In the decades after the treaty the percentage and absolute number of all Hungarian populations outside Hungary decreased (although, some of these populations also recorded a temporary increase in absolute numbers). There are many reasons for the population decline, some of which were spontaneous assimilation and certain state policies such as ecclobalism, ecclumenism, and eccerbism, as well as a reduced birth rate of Hungarian populations. According to the National Office for Refugees, the number of Hungarians who emigrated to Hungary from neighbouring countries was about 350,000 between 1918 and 1924.

On the other hand, a significant number of other nationalities remained within the borders of independent Hungary:

According to the 1920 census, 10.4% of the population spoke one of the minority languages as their mother tongue:

The number of bilinguals was much higher, for example 1,397,729 people spoke German (17%), 399,176 people spoke Slovak (5%), 179,928 people spoke Croatian (2.2%) and 88,828 people spoke Romanian (1.1%). Hungarian was spoken by 96% of the total population and was the mother tongue of 89%. The percentage and absolute number of all non-Hungarian nationalities decreased in the following decades, although the total population of the country increased. Bilingualism was also disappearing. The main reasons for this process were both spontaneous assimilation and the deliberate policy of the state’s massification. Minorities made up 8% of the total population in 1930 and 7% in 1941 (in the post-Trianon territories).

After World War II, about 200,000 Germans were deported to Germany, according to the decisions of the Potsdam Conference. With the forced population exchange between Czechoslovakia and Hungary about 73,000 Slovaks left Hungary and according to different estimates 120,500 Hungarians from Czechoslovakia moved to what is now Hungarian territory. After these population movements Hungary became an almost ethnically homogeneous country.

Political consequences

Officially, the treaty was to confirm the right of self-determination of nations and the concept of nation states that replaced the old multi-ethnic Austro-Hungarian Empire. Although the treaty addressed some nationality issues, it also triggered some new ones.

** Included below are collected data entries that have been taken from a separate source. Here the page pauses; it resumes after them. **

(* ===== verification/Playback.v ===== *)
(** * Recording and replaying events ([playback.c])

    The file is its header followed by records of one size. Offsets are bytes;
    the sizes of the two structures are those of a 64-bit platform. *)

From stdpp Require Import base list strings.
From Stdlib Require Import ZArith Lia.
From S2P Require Import Prelude Events CString Dbl SoundTable MixerQueue World.
Local Open Scope Z_scope.

Definition PLAYBACK_MAJOR_VER : Z := 1.
Definition PLAYBACK_MINOR_VER : Z := 1.
Definition MAX_PLAYBACK_EVENTS : Z := 3200.

Definition sizeof_header : Z := 56.
Definition sizeof_record : Z := 40.

(** The offset of record [k]. *)
Definition offset (k : nat) : Z := sizeof_header + Z.of_nat k * sizeof_record.

(** The record at a byte offset; an offset between two records is none. *)
Definition index_of (off : Z) : option nat :=
  if decide (sizeof_header <= off /\ (off - sizeof_header) mod sizeof_record = 0)
  then Some (Z.to_nat ((off - sizeof_header) / sizeof_record)) else None.

Definition with_file (p : pstate) (f : option pfile) : pstate :=
  {| stream := f; header := header p; event_cnt := event_cnt p; mode := mode p;
     use_playback := use_playback p; loopback_flag := loopback_flag p |}.
Definition with_header (p : pstate) (h : playback_h) : pstate :=
  {| stream := stream p; header := h; event_cnt := event_cnt p; mode := mode p;
     use_playback := use_playback p; loopback_flag := loopback_flag p |}.
Definition with_cnt (p : pstate) (c l : Z) : pstate :=
  {| stream := stream p; header := header p; event_cnt := c; mode := mode p;
     use_playback := use_playback p; loopback_flag := l |}.

(** ** The calls of the standard input/output library *)

Definition file : M world pfile := fun w =>
  match stream (pb w) with None => Fault NullDeref | Some f => Ok (f, w) end.
Definition put_file (f : pfile) : M world unit :=
  modify (fun w => set_pb (with_file (pb w) (Some f)) w).

Definition at_pos (f : pfile) (p : Z) (eof : bool) : pfile :=
  {| file_header := file_header f; recs := recs f; fpos := p; at_eof := eof |}.

Definition ftell : M world Z := f ← file; mret (fpos f).
Definition feof : M world bool := f ← file; mret (at_eof f).
Definition fseek (off : Z) : M world unit := f ← file; put_file (at_pos f off false).

(** Reading a record: [None] at the end of the file. An offset that is not
    that of a record would give the bytes of two records as one. *)
Definition fread_rec : M world (option ENGINE_EVENT) :=
  f ← file;
  match index_of (fpos f) with
  | None => lift (Fault BadCast)
  | Some k =>
      match recs f !! k with
      | Some r => put_file (at_pos f (fpos f + sizeof_record) false) ;; mret (Some r)
      | None => put_file (at_pos f (fpos f) true) ;; mret None
      end
  end.

(** Replacing record [k] of a file or extending it by one. *)
Definition put_rec (l : list ENGINE_EVENT) (k : nat) (e : ENGINE_EVENT) : list ENGINE_EVENT :=
  take k l ++ e :: drop (S k) l.

Section WithEnv.
  Context {E : Env}.

(** Whether the next [fwrite] succeeds. *)
Definition fwrite_ok : M world bool := fun w =>
  Ok (fwrite_at (fwrite_calls w), set_fwrite_calls (S (fwrite_calls w)) w).

Definition fwrite_rec (e : ENGINE_EVENT) : M world bool :=
  f ← file;
  ok ← fwrite_ok;
  if (ok : bool) then
    match index_of (fpos f) with
    | None => lift (Fault BadCast)
    | Some k =>
        put_file {| file_header := file_header f; recs := put_rec (recs f) k e;
                    fpos := fpos f + sizeof_record; at_eof := false |} ;;
        mret true
    end
  else mret false.

(** ** The operations *)

Definition playbackModeOn (t : option Z) : M world Z :=
  match t with
  | Some v => modify (fun w => let p := pb w in set_pb
                {| stream := stream p; header := header p; event_cnt := event_cnt p;
                   mode := mode p; use_playback := v; loopback_flag := loopback_flag p |} w)
  | None => mret tt
  end ;;
  gets (fun w => use_playback (pb w)).

Definition playbackSetMode (m : option playback_mode_t) : M world playback_mode_t :=
  match m with
  | Some v => modify (fun w => let p := pb w in set_pb
                {| stream := stream p; header := header p; event_cnt := event_cnt p;
                   mode := v; use_playback := use_playback p;
                   loopback_flag := loopback_flag p |} w)
  | None => mret tt
  end ;;
  gets (fun w => mode (pb w)).

Definition zero_time : timeval := {| tv_sec := 0; tv_usec := 0 |}.

(** The part of [playbackFileInit] for [RECORD_MODE], the file being created
    by [fopen]. *)
Definition record_init : M world Z :=
  modify (fun w => set_pb (with_file (pb w)
            (Some {| file_header := None; recs := []; fpos := 0; at_eof := false |})) w) ;;
  t ← gettimeofday;
  let h := {| major_ver := PLAYBACK_MAJOR_VER; minor_ver := PLAYBACK_MINOR_VER;
              max_events := MAX_PLAYBACK_EVENTS; written := 0; start_pos := sizeof_header;
              start_t := t; end_t := zero_time |} in
  modify (fun w => set_pb (with_header (pb w) h) w) ;;
  ok ← fwrite_ok;
  if (ok : bool) then
    put_file {| file_header := Some h; recs := []; fpos := sizeof_header; at_eof := false |} ;;
    mret 1
  else mret 0.

(** The part for [PLAY_MODE], with the contents [f] of the file. *)
Definition play_init (f : pfile) : M world Z :=
  modify (fun w => set_pb (with_file (pb w) (Some (at_pos f 0 false))) w) ;;
  match file_header f with
  | None => mret 0
  | Some h =>
      modify (fun w => set_pb (with_header (pb w) h) w) ;;
      fseek sizeof_header ;;
      mret 1
  end.

(** [opened]: the contents of the file when [fopen] can read it; when it fails,
    [shutDown] ends the process ([None]). [created]: whether [fopen] can create
    the file; when it fails, [shutdown] is called, which is the function for
    sockets and returns, and the header is written to the null stream. *)
Definition playbackFileInit (opened : option pfile) (created : bool) : M world (option Z) :=
  m ← playbackSetMode None;
  match (m : playback_mode_t) with
  | PLAY_MODE =>
      match opened with
      | None => mret None
      | Some f => r ← play_init f; mret (Some r)
      end
  | RECORD_MODE =>
      if created then r ← record_init; mret (Some r) else lift (Fault NullDeref)
  end.

(** The loop of [playbackFindFirstOffset]: [prev] is read once, before it. A
    failed read leaves [cur] as it was. *)
Fixpoint find_first_loop (fuel : nat) (initial_pos : Z) (prev : ENGINE_EVENT)
    (cur : option ENGINE_EVENT) : M world Z :=
  match fuel with
  | O => lift NoFuel
  | S fuel =>
      eof ← feof;
      if (eof : bool) then mret initial_pos
      else
        r ← fread_rec;
        let cur := match (r : option ENGINE_EVENT) with Some r => Some r | None => cur end in
        match cur with
        | None => lift (Fault UninitRead)
        | Some c =>
            if d_ltb (TP_IN_FP_SECS (mix_time c)) (TP_IN_FP_SECS (mix_time prev)) then
              p ← ftell; mret (p - sizeof_record)
            else find_first_loop fuel initial_pos prev cur
        end
  end.

Definition playbackFindFirstOffset : M world Z :=
  initial_pos ← ftell;
  prev ← fread_rec;
  f ← file;
  match (prev : option ENGINE_EVENT) with
  | None => mret initial_pos     (* the first read already met the end *)
  | Some prev => find_first_loop (S (S (length (recs f)))) initial_pos prev None
  end.

Definition playbackRecordEvent (e : ENGINE_EVENT) : M world Z :=
  t ← gettimeofday;
  let rec := {| event := event e; mix_time := t |} in
  c ← gets (fun w => event_cnt (pb w));
  ok ← (if c =? MAX_PLAYBACK_EVENTS then
          modify (fun w => set_pb (with_cnt (pb w) (event_cnt (pb w)) 1) w) ;;
          fseek sizeof_header ;;
          fwrite_rec rec
        else fwrite_rec rec);
  if (ok : bool) then
    modify (fun w => set_pb (with_cnt (pb w) (uwrap 64 (event_cnt (pb w) + 1))
                                      (loopback_flag (pb w))) w) ;;
    mret 1
  else mret 0.

(** The loop of [playbackFindTime]; [rec] is the last record read. *)
Fixpoint find_time_loop (fuel : nat) (t : timeval) (start : Z) (rec : option ENGINE_EVENT)
  : M world Z :=
  match fuel with
  | O => lift NoFuel
  | S fuel =>
      r ← fread_rec;
      let rec := match (r : option ENGINE_EVENT) with Some r => Some r | None => rec end in
      match rec with
      | None => lift (Fault UninitRead)
      | Some c =>
          if d_leb (TP_IN_FP_SECS t) (TP_IN_FP_SECS (mix_time c)) then
            p ← ftell; mret (p - sizeof_record)
          else
            eof ← feof;
            (if (eof : bool) then fseek sizeof_header else mret tt) ;;
            p ← ftell;
            if p =? start then mret 0 else find_time_loop fuel t start rec
      end
  end.

Definition playbackFindTime (fuel : nat) (t : timeval) (start : Z) : M world Z :=
  fseek start ;;
  find_time_loop fuel t start None.

(** The function ends without returning a value. *)
Definition playbackFileShutdown : M world unit :=
  m ← gets (fun w => mode (pb w));
  match (m : playback_mode_t) with
  | RECORD_MODE =>
      t ← gettimeofday;
      l ← gets (fun w => loopback_flag (pb w));
      p ← (if l =? 0 then mret sizeof_header else ftell);
      h ← gets (fun w => header (pb w));
      c ← gets (fun w => event_cnt (pb w));
      let h := {| major_ver := major_ver h; minor_ver := minor_ver h; max_events := max_events h;
                  written := c; start_pos := p; start_t := start_t h; end_t := t |} in
      modify (fun w => set_pb (with_header (pb w) h) w) ;;
      fseek 0 ;;
      f ← file;
      ok ← fwrite_ok;
      if (ok : bool) then
        put_file {| file_header := Some h; recs := recs f; fpos := sizeof_header; at_eof := false |}
      else mret tt
  | PLAY_MODE => mret tt
  end.

(** Recording several events, one after the other. *)
Fixpoint record_all (es : list ENGINE_EVENT) : M world unit :=
  match es with
  | [] => mret tt
  | e :: es => playbackRecordEvent e ;; record_all es
  end.

End WithEnv.

(** ** Facts *)

Lemma index_of_offset k : index_of (offset k) = Some k.
Proof.
  unfold index_of, offset, sizeof_header, sizeof_record.
  replace (56 + Z.of_nat k * 40 - 56) with (Z.of_nat k * 40) by lia.
  rewrite decide_True by (split; [lia|apply Z.mod_mul; lia]).
  by rewrite Z.div_mul, Nat2Z.id by lia.
Qed.

Lemma offset_S k : offset k + sizeof_record = offset (S k).
Proof. unfold offset, sizeof_record. lia. Qed.

Lemma put_rec_end l e : put_rec l (length l) e = l ++ [e].
Proof. unfold put_rec. rewrite firstn_all, drop_ge by lia. done. Qed.

(** The records of a file after [l] was recorded, [max] being the number of
    events after which the stream goes back to the first record, once. *)
Definition ring (max : nat) (l : list ENGINE_EVENT) : list ENGINE_EVENT :=
  if decide (length l <= max)%nat then l
  else drop max l ++ drop (length l - max) (take max l).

The minority ethnic groups of the pre-war kingdom were the main beneficiaries. The Allies had explicitly committed themselves to the cause of the minority peoples of Austria-Hungary at the end of the First World War. The death knells of the Austro-Hungarian Empire sounded on October 14, 1918, when United States Secretary of State Robert Lansing informed Austro-Hungarian Foreign Minister Istvan Burian that the autonomy of the nationalities was no longer sufficient. Consequently, the Allies unquestioningly assumed that the minority ethnic groups of the pre-war kingdom wanted to leave Hungary. The Romanians joined their ethnic Romanian brothers, while the Slovaks, Serbs and Croats helped to establish their own nation states (Czechoslovakia and Yugoslavia). However, these new or enlarged countries also absorbed large areas with a majority of Hungarian Hungarians. As a result, about one third of the Hungarian-speaking people found themselves outside the borders of post-Trianon Hungary.

While the territories that were now outside the Hungarian border had an overall non-Hungarian majority, there were also significant Hungarian-majority areas, largely near the newly defined border. In the last century concerns were occasionally expressed about the treatment of these Hungarian communities in neighbouring states. Areas with significant Hungarian populations included the Land of Szekely in Eastern Transylvania, the area along the new Romanian-Hungarian border (the towns of Arad and Oradea), the area north of the new Czechoslovak-Hungarian border (Komarno, Čalokoz), the southern parts of Subcarpathia and the northern parts of Vojvodina.

The Allies rejected the idea of referendums in the disputed areas with the exception of the town of Sopron, which voted in favour of Hungary. The Allies were indifferent as to the exact line of the newly defined border between Austria and Hungary. Furthermore, ethnically diverse Transylvania, with an overall Romanian majority (53.8% – 1910 census data or 57.1% – 1919 census data or 57.3% – 1920 census data), was treated as a single entity in the peace negotiations and assigned in its entirety to Romania. The alternative option of dividing it along national lines was rejected.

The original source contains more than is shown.